Il est blessé! Que sera cette blessure? Je n’en sais rien. Le docteur affirme qu’il peut guérir. « Sa jeunesse, dit-il, un sang pur...» Je ne sais pourquoi, je me refuse à toute espérance. Un éclat d’obus l’a frappé en pleine poitrine. Le projectile avait perdu de sa force. Toutefois un poumon est attaqué. Il parle avec effort, et voudrait toujours me parler. Il a continuellement le nom de sa mère à la bouche. Il ne sait pas tout ce qu’il me fait éprouver.

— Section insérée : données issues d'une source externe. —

(* ===== verification/HttpFraming.v ===== *)
(** How a response body ends: exact accounting of an announced length, what a
    truncated or close-delimited body comes to, progress of [Feed], and the
    places where framing arithmetic wraps. *)
From stdpp Require Import base decidable list strings gmap.
From Stdlib Require Import ZArith Ascii Lia.
From S2P Require Import Prelude Errors AtParser HttpParser HttpParserFacts HttpResponses.

(** ** Lemmas *)

(** When the loop stops without an error nothing more can be taken off what is
    left: it is empty, the response has ended, or the step waits for more. *)
Lemma run_exhausts sm k p s p' r : wf sm p → (length s <= k)%nat →
  run sm k p s = (p', Ok r) →
  r = [] ∨ ended p' = true ∨ feed_step sm p' r = (p', Ok 0%nat).
Proof.
  revert p s; induction k as [|k IH]; intros p s Hw Hk H; simpl in H.
  { destruct s; [|simpl in Hk; lia]. simplify_eq. by left. }
  destruct (ended p) eqn:He; simpl in H; [simplify_eq; auto|].
  case_bool_decide; [simplify_eq; auto|].
  destruct (feed_step sm p s) as [q [n|e]] eqn:E; [|done].
  destruct (Nat.eqb_spec n 0) as [->|Hn].
  - simplify_eq. pose proof (feed_step_stall sm p r p' Hw H0 He E). subst. auto.
  - assert (0 < length s)%nat by (destruct s; simpl; [done|lia]).
    eapply IH; [by eapply feed_step_wf | | done]. rewrite length_drop; lia.
Qed.

(** The parser once a head framing the body by [Content-Length] is in. *)
Definition head_with_length (sm : size_model) (cb : bool) (r : response) (v : Z) : HttpParser :=
  set_headers (set_content_length (head_read cb r) (to_size sm v))
    (header_map (r_headers r ++ [(lit "Content-Length", to_string v)])).

Lemma to_string_trimmed v : trimmed (to_string v).
Proof.
  split; [|apply Trim_digits]. unfold to_string.
  destruct (v <? 0) eqn:E; apply Z.ltb_nlt in E || apply Z.ltb_lt in E.
  - rewrite not_elem_of_cons. split; [decide_now|].
    pose proof (not_in_digits LF (- v) ltac:(lia) eq_refl) as H. unfold to_string in H.
    by rewrite (proj2 (Z.ltb_ge _ _)) in H by lia.
  - pose proof (not_in_digits LF v ltac:(lia) eq_refl) as H. unfold to_string in H.
    by rewrite (proj2 (Z.ltb_ge _ _)) in H by lia.
Qed.

Lemma length_head_advance sm cb r v rest :
  response_ok r → INT_MIN <= v <= INT_MAX →
  let s := render_head r (lit "Content-Length", to_string v) ++ rest in
  let q := end_headers (head_with_length sm cb r v) in
  wf sm q ∧ runs sm (new_parser cb) s = runs sm q rest ∧
  cleans sm (new_parser cb) s = cleans sm q rest.
Proof.
  intros Hok Hv. cbn zeta.
  pose proof (ParseInt_to_string v Hv) as Hp.
  destruct (head_advance sm (new_parser cb) r (lit "Content-Length", to_string v) rest
              (new_parser_wf sm cb) eq_refl Hok) as (H1 & H2 & H3);
    [decide_now|apply to_string_trimmed|discriminate|decide_now|by exists v|].
  assert (after_head sm (new_parser cb) r (lit "Content-Length", to_string v) =
          end_headers (head_with_length sm cb r v)) as E.
  { unfold after_head. f_equal. unfold head_with_length. rewrite header_map_snoc.
    change (to_lower (lit "Content-Length", to_string v).1) with (lit "content-length").
    by rewrite (apply_content_length _ _ _ v). }
  by rewrite E in H1, H2, H3.
Qed.

(** A body shorter than announced leaves the parser in the body, owing the rest. *)
Lemma short_body_advance sm q b : wf sm q → state q = kBody → has_content_length q = true →
  Z.of_nat (length b) < body_remaining q →
  ∃ q', runs sm q b = (q', Ok []) ∧ cleans sm q b = true ∧ state q' = kBody ∧
        has_content_length q' = true ∧ body_remaining q' = body_remaining q - Z.of_nat (length b).
Proof.
  intros Hw Hs Hh Hb. destruct b as [|c b'] eqn:Eb.
  { exists q. rewrite runs_nil. simpl. split_and!; (done || lia). }
  rewrite <- Eb in *. assert (b ≠ []) by (by subst). clear Eb.
  assert (length b ≠ 0%nat) by (by destruct b).
  destruct (EmitBody_fields q b) as (E1 & E2 & _ & E4 & _).
  set (q' := set_body_remaining (EmitBody q b) (body_remaining q - Z.of_nat (length b))).
  assert (feed_step sm q b = (q', Ok (length b))) as Hst.
  { unfold feed_step. rewrite Hs. unfold FeedBody. rewrite Hh, andb_false_r.
    rewrite Z.min_l, Nat2Z.id, firstn_all, E2 by lia. cbn [body_remaining set_body_remaining].
    by rewrite (proj2 (Z.eqb_neq _ 0)) by lia. }
  destruct (runs_step sm q q' b [] (length b) Hw) as (_ & H1 & H2); try done.
  - unfold ended. by rewrite Hs.
  - unfold line_state. by rewrite Hs.
  - by rewrite app_nil_r.
  - rewrite app_nil_r in H1, H2. exists q'. rewrite H1, H2. split_and!; try done.
    + by rewrite <- Hs, <- E1.
    + by rewrite <- Hh, <- E4.
Qed.

(** From the run over the stream to any reads, when the stream ends mid-response. *)
Lemma feed_all_pending sm p reads q r : wf sm p → buffer p = [] → ended p = false →
  runs sm p (concat reads) = (q, Ok r) → cleans sm p (concat reads) = true →
  ended q = false → feed_all sm p reads = set_buffer q r.
Proof.
  intros Hw Hb He Hr Hc Hs. rewrite feed_all_concat by done.
  pose proof (Feed_runs sm p (concat reads) Hw He) as HF.
  rewrite Hb in HF. cbn [app] in HF. rewrite Hr in HF. destruct HF as (c & -> & _).
  by rewrite Hs.
Qed.

(** The stream ended inside a body of announced length. *)
Lemma feed_all_in_body sm cb reads q :
  runs sm (new_parser cb) (concat reads) = (q, Ok []) →
  cleans sm (new_parser cb) (concat reads) = true →
  state q = kBody → has_content_length q = true →
  let p := feed_all sm (new_parser cb) reads in
  state p = kBody ∧ has_content_length p = true ∧ body_remaining p = body_remaining q.
Proof.
  intros Hr Hc Hs Hh. cbn zeta. rewrite (feed_all_pending sm _ reads q []); try done.
  - apply new_parser_wf.
  - unfold ended. by rewrite Hs.
Qed.

(** A digit string of a chunk-size line, whatever number it spells. *)
Lemma chunk_size_line_step sm p s rest : state p = kChunkSize → s ≠ [] →
  Forall (λ c, 0 <= HexCharToNibble c) s →
  feed_step sm p (s ++ CRLF ++ rest) =
  (let n := digits_value 16 (HexCharToNibble <$> s) mod size_mod sm in
   if n =? 0 then set_state p kChunkTrailer else set_state (set_chunk_remaining p n) kChunkData,
   Ok (length s + 2)%nat).
Proof.
  intros Hs Hne Hd. destruct (hex_line _ Hd) as (Ht & Hsemi & Hlf).
  unfold feed_step. rewrite Hs. unfold FeedChunkSize.
  rewrite TakeLine_crlf, Ht, Hsemi, decide_False by done.
  rewrite chunk_size_loop_value by (done || (split; [done|apply size_mod_pos])).
  unfold digits_value. cbn zeta. by case_match.
Qed.

(** What the blank line makes of a head that announces a length. *)
Lemma end_headers_body q : chunked q = false → has_content_length q = true →
  content_length q ≠ 0 →
  state (end_headers q) = kBody ∧ has_content_length (end_headers q) = true ∧
  body_remaining (end_headers q) = content_length q.
Proof.
  intros Hc Hh Hl. unfold end_headers. rewrite Hc, Hh.
  cbn [body_remaining set_body_remaining]. by rewrite (proj2 (Z.eqb_neq _ 0)).
Qed.

Lemma end_headers_length sm cb r v : to_size sm v ≠ 0 →
  let q := end_headers (head_with_length sm cb r v) in
  state q = kBody ∧ has_content_length q = true ∧ body_remaining q = to_size sm v.
Proof. intros Hv. by apply (end_headers_body (head_with_length sm cb r v)). Qed.

(** A body shorter than announced, however it was read. *)
Lemma short_body_read sm cb (r : response) (n : nat) (b : bytes) (reads : list bytes) :
  response_ok r → Z.of_nat n <= INT_MAX → (length b < n)%nat →
  concat reads = render_head r (content_length_header n) ++ b →
  let p := feed_all sm (new_parser cb) reads in
  state p = kBody ∧ body_remaining p = Z.of_nat n - Z.of_nat (length b) ∧ Finish p = p.
Proof.
  intros Hok Hn Hb Hr.
  destruct (length_head_advance sm cb r (Z.of_nat n) b Hok) as (Hw & Hrun & Hcl);
    [unfold INT_MIN; lia|].
  change (lit "Content-Length", to_string (Z.of_nat n)) with (content_length_header n) in *.
  rewrite <- Hr in Hrun, Hcl.
  assert (to_size sm (Z.of_nat n) = Z.of_nat n) as Hsz.
  { unfold to_size. apply Z.mod_small. unfold INT_MAX in *. destruct sm; simpl; lia. }
  pose proof (end_headers_length sm cb r (Z.of_nat n)) as (Hs & Hh & Hbr); [rewrite Hsz; lia|].
  rewrite Hsz in Hbr.
  destruct (short_body_advance sm _ b Hw Hs Hh) as (q & H1 & H2 & H3 & H4 & H5); [lia|].
  cbn zeta. rewrite (feed_all_pending sm _ reads q []); try done.
  - unfold Finish. change (ended (set_buffer q [])) with (ended q).
    assert (ended q = false) as -> by (unfold ended; by rewrite H3).
    change (has_content_length (set_buffer q [])) with (has_content_length q).
    rewrite H4, andb_false_r. simpl. split_and!; [done|lia|done].
  - apply new_parser_wf.
  - by rewrite Hrun.
  - by rewrite Hcl.
  - unfold ended. by rewrite H3.
Qed.

(** ** Properties *)

(** a response that announced its length is complete only when exactly that
    many body bytes have been handed on. Whatever the reads were, from a reset
    parser and even after [Finish], a complete response with a [Content-Length]
    and no chunking delivered neither more nor less than it announced. *)
Theorem complete_body_exact sm (p : HttpParser) (reads : list bytes) :
  let q := Finish (feed_all sm (Reset p) reads) in
  state q = kComplete → has_content_length q = true → chunked q = false →
  Z.of_nat (received q) = Z.of_nat (received (Reset p)) + content_length q.
Proof.
  cbn zeta. intros Hs Hh Hc.
  destruct (feed_all_accounted sm (received (Reset p)) (Reset p) reads (Reset_wf sm p) (Reset_accounted p))
    as [_ Ha].
  pose proof (acc_done _ _ (Finish_accounted _ _ Ha) Hs Hh Hc). lia.
Qed.

Lemma complete_body_exact_witness :
  Z.of_nat (received (Finish (feed_all Size32 (Reset (new_parser false))
    [lit "HTTP/1.1 200 OK" ++ CRLF ++ lit "Content-Length: 2" ++ CRLF ++ CRLF ++ lit "hi there"]))) = 0 + 2.
Proof.
  apply (complete_body_exact Size32 (new_parser false)
    [lit "HTTP/1.1 200 OK" ++ CRLF ++ lit "Content-Length: 2" ++ CRLF ++ CRLF ++ lit "hi there"]);
    vm_compute; reflexivity.
Defined.

(** a truncated body is not presented as a whole one. When the peer closes
    after fewer bytes than [Content-Length] announced, [Finish] does not complete
    the response: the parser is still in the body, owing the difference. *)
Theorem truncated_body_incomplete sm cb (r : response) (n : nat) (b : bytes) (reads : list bytes) :
  response_ok r → Z.of_nat n <= INT_MAX → (length b < n)%nat →
  concat reads = render_head r (content_length_header n) ++ b →
  let p := Finish (feed_all sm (new_parser cb) reads) in
  state p = kBody ∧ body_remaining p = Z.of_nat n - Z.of_nat (length b).
Proof.
  intros Hok Hn Hb Hr. destruct (short_body_read sm cb r n b reads Hok Hn Hb Hr) as (Hs & Hrem & Hf).
  cbn zeta. by rewrite Hf.
Qed.

Lemma truncated_body_incomplete_witness :
  state (Finish (feed_all Size32 (new_parser false)
    [render_head sample_response (content_length_header 5); lit "hell"])) = kBody.
Proof.
  apply (truncated_body_incomplete Size32 false sample_response 5 (lit "hell")
    [render_head sample_response (content_length_header 5); lit "hell"]).
  - apply sample_response_ok.
  - vm_compute. discriminate.
  - vm_compute. repeat constructor.
  - vm_compute. reflexivity.
Defined.

(** [Feed] terminates having consumed all it can. After a call that neither
    failed nor ended the response, the bytes kept for the next call are none, or
    bytes of which the step that reads them consumes nothing. *)
Theorem Feed_exhausts sm (p p' : HttpParser) (incoming : bytes) (n : nat) :
  wf sm p → Feed sm p incoming = (p', Ok n) → ended p' = false →
  buffer p' = [] ∨ feed_step sm p' (buffer p') = (p', Ok 0%nat).
Proof.
  intros Hw HF He'. destruct (ended p) eqn:He; [rewrite Feed_ended in HF by done; congruence|].
  pose proof (Feed_runs sm p incoming Hw He) as H.
  destruct (runs sm p (buffer p ++ incoming)) as [q [r|e]] eqn:E; [|rewrite H in HF; done].
  destruct H as (c & HFq & _). rewrite HFq in HF. simplify_eq.
  change (ended (set_buffer q _)) with (ended q) in He'. rewrite He'. cbn [buffer set_buffer].
  destruct (run_exhausts sm _ _ _ _ _ Hw (le_n _) E) as [->|[?|Hst]]; [by left|congruence|].
  right. by rewrite feed_step_set_buffer, Hst.
Qed.

Lemma Feed_exhausts_witness :
  let p := (Feed Size32 (new_parser false) (lit "HTTP/1.1 200")).1 in
  buffer p = [] ∨ feed_step Size32 p (buffer p) = (p, Ok 0%nat).
Proof.
  cbn zeta. apply (Feed_exhausts Size32 (new_parser false) _ (lit "HTTP/1.1 200") 0).
  - apply new_parser_wf.
  - vm_compute. reflexivity.
  - vm_compute. reflexivity.
Defined.

(** a negative [Content-Length] is not refused. The [int] the header parses
    to is cast to [size_t], so a head announcing [v < 0] opens a body of
    [2^32 + v] (or [2^64 + v]) bytes that the exchange then waits for. *)
Theorem negative_content_length_wraps sm cb (r : response) (v : Z) (reads : list bytes) :
  response_ok r → INT_MIN <= v < 0 →
  concat reads = render_head r (lit "Content-Length", to_string v) →
  let p := feed_all sm (new_parser cb) reads in
  state p = kBody ∧ has_content_length p = true ∧ body_remaining p = size_mod sm + v.
Proof.
  intros Hok Hv Hr.
  destruct (length_head_advance sm cb r v [] Hok) as (Hw & Hrun & Hcl);
    [unfold INT_MAX; lia|].
  rewrite app_nil_r, <- Hr in Hrun, Hcl.
  assert (to_size sm v = size_mod sm + v) as Hsz.
  { unfold INT_MIN in *. unfold to_size. symmetry.
    apply (Z.mod_unique v (size_mod sm) (-1)); [left|]; destruct sm; simpl; lia. }
  pose proof (end_headers_length sm cb r v) as (Hs & Hh & Hbr);
    [unfold INT_MIN in *; destruct sm; simpl in Hsz; lia|].
  rewrite <- Hsz, <- Hbr. rewrite runs_nil in Hrun.
  exact (feed_all_in_body sm cb reads _ Hrun Hcl Hs Hh).
Qed.

Lemma negative_content_length_wraps_witness :
  body_remaining (feed_all Size32 (new_parser false)
    [render_head sample_response (lit "Content-Length", to_string (-1))]) = 4294967295.
Proof.
  apply (negative_content_length_wraps Size32 false sample_response (-1)
    [render_head sample_response (lit "Content-Length", to_string (-1))]).
  - apply sample_response_ok.
  - split; [discriminate|reflexivity].
  - vm_compute. reflexivity.
Defined.

(** the chunk-size number is computed modulo [size_t]. A size line spelling a
    nonzero multiple of the modulus in hex is taken for the last chunk: the
    parser goes to the trailer and the chunk's payload is read as trailer lines. *)
Theorem chunk_size_wraps_to_end sm (p : HttpParser) (s rest : bytes) :
  state p = kChunkSize → s ≠ [] → Forall (λ c, 0 <= HexCharToNibble c) s →
  digits_value 16 (HexCharToNibble <$> s) mod size_mod sm = 0 →
  feed_step sm p (s ++ CRLF ++ rest) = (set_state p kChunkTrailer, Ok (length s + 2)%nat).
Proof. intros Hs Hne Hd Hv. rewrite chunk_size_line_step by done. by rewrite Hv. Qed.

Lemma chunk_size_wraps_to_end_witness :
  let p := set_state (new_parser false) kChunkSize in
  feed_step Size32 p (lit "100000000" ++ CRLF ++ lit "data") = (set_state p kChunkTrailer, Ok 11%nat).
Proof.
  cbn zeta. apply (chunk_size_wraps_to_end Size32 (set_state (new_parser false) kChunkSize)
                     (lit "100000000") (lit "data")).
  - reflexivity.
  - discriminate.
  - repeat constructor; vm_compute; discriminate.
  - vm_compute. reflexivity.
Defined.

(** A response whose status line ends in a bare LF. *)
Definition bare_lf_response : bytes :=
  lit "HTTP/1.1 200 OK" ++ [LF] ++ lit "Content-Length: 0" ++ CRLF ++ CRLF.

(** with a bare LF the split does matter. The same bytes in one read and
    one byte at a time leave the parser in different states: [TakeLine] looks
    for CRLF before LF, so with both in view the header line becomes part of
    the reason phrase and the response never completes. *)
Theorem bare_lf_split_dependence sm :
  state (feed_all sm (new_parser false) ((λ c, [c]) <$> bare_lf_response)) = kComplete ∧
  state (feed_all sm (new_parser false) [bare_lf_response]) = kBody ∧
  reason (feed_all sm (new_parser false) [bare_lf_response]) =
    lit "OK" ++ [LF] ++ lit "Content-Length: 0".
Proof. destruct sm; vm_compute; by split_and!. Qed.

Ce soir, j’essaierai de l’établir dans ma tente. Je le veillerai. J’écarterai de lui les pensées funèbres. Ce sera chose difficile. Son esprit est douloureusement atteint. — Ce n’est pas que je regrette la vie, me répète-t-il sans cesse avec un sourire qui me navre. — Comment ne la regretterait-il pas? Elle est encore toute colorée pour lui de feux printaniers. Ce matin, il m’a entretenu d’un amour qui m’a reporté à des temps plus lointains dans mon existence que les temps fabuleux dans l’âge du monde. Il m’a parlé d’une jeune fille, de mouchoir gardé, de gants baisés. Que Dieu sauve ce pauvre Chérubin! Avant de le rappeler à lui, qu’il lui donne sa part de bonheur terrestre, car il peut y avoir du bonheur dans ce monde. Je le sais. Elle aussi l’a su; elle le sait encore aux lieux où elle est maintenant, et où je sens à tout instant que mon esprit va rejoindre le sien.